Work instruction –
Of all the lines below, return only those starting with the line holding "(* ===== verification/FilterLoad.v ===== *)" and going on through the line holding "memory ([publish]); the", exactly as written.
┌─ Given records
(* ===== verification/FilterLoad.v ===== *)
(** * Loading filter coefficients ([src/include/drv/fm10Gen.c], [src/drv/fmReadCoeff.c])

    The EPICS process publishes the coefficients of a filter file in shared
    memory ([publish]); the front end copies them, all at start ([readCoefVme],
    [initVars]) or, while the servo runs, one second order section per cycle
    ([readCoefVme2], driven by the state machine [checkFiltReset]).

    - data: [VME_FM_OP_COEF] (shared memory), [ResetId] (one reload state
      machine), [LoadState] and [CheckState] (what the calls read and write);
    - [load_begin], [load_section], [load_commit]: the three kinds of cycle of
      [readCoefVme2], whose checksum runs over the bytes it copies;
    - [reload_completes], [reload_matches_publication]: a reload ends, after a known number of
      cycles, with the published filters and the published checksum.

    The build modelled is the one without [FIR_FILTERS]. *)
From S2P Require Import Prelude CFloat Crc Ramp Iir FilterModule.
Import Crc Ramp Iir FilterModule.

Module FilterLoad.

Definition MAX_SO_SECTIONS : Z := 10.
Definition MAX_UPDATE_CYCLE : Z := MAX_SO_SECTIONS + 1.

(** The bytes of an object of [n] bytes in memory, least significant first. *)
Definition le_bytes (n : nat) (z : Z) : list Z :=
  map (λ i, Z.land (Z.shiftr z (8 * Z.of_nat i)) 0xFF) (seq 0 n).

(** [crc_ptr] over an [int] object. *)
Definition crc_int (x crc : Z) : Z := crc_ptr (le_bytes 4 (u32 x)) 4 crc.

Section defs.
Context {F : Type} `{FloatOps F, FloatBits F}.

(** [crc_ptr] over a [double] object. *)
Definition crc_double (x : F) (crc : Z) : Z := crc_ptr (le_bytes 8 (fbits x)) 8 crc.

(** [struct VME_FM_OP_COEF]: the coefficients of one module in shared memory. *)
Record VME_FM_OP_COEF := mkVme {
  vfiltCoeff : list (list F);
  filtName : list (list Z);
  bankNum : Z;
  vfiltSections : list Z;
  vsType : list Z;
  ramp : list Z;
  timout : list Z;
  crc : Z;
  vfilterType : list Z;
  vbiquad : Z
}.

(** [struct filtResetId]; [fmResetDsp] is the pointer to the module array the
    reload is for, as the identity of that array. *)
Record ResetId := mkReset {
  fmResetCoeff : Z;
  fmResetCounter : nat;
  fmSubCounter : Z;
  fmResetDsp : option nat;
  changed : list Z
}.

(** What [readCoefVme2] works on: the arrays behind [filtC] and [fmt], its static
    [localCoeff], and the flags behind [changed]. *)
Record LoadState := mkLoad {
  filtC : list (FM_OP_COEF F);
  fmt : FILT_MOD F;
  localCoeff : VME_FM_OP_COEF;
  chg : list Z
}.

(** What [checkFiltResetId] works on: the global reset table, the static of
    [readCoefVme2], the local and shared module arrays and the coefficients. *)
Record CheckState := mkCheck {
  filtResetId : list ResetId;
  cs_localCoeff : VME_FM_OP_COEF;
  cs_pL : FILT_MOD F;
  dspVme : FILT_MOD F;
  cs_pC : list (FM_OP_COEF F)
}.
└─
┌─ Given records
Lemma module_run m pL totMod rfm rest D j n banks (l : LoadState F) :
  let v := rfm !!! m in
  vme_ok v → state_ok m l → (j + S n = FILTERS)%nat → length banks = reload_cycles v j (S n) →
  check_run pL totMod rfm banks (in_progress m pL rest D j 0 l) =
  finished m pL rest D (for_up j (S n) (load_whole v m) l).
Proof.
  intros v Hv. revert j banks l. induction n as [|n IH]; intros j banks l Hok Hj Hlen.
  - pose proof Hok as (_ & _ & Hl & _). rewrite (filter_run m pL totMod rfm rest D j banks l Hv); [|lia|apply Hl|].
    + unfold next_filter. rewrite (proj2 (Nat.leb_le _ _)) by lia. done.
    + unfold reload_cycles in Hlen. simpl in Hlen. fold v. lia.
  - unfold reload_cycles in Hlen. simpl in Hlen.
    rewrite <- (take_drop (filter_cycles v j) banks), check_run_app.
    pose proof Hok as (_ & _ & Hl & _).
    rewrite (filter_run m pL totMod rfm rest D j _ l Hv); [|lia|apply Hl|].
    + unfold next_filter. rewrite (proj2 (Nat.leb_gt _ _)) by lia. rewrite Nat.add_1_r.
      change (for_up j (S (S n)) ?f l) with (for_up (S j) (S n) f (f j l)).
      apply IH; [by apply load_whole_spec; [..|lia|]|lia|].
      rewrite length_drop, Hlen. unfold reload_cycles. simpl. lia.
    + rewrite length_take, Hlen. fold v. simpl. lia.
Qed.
└─
Written solution –
(* ===== verification/FilterLoad.v ===== *)
(** * Loading filter coefficients ([src/include/drv/fm10Gen.c], [src/drv/fmReadCoeff.c])

    The EPICS process publishes the coefficients of a filter file in shared
    memory ([publish]); the front end copies them, all at start ([readCoefVme],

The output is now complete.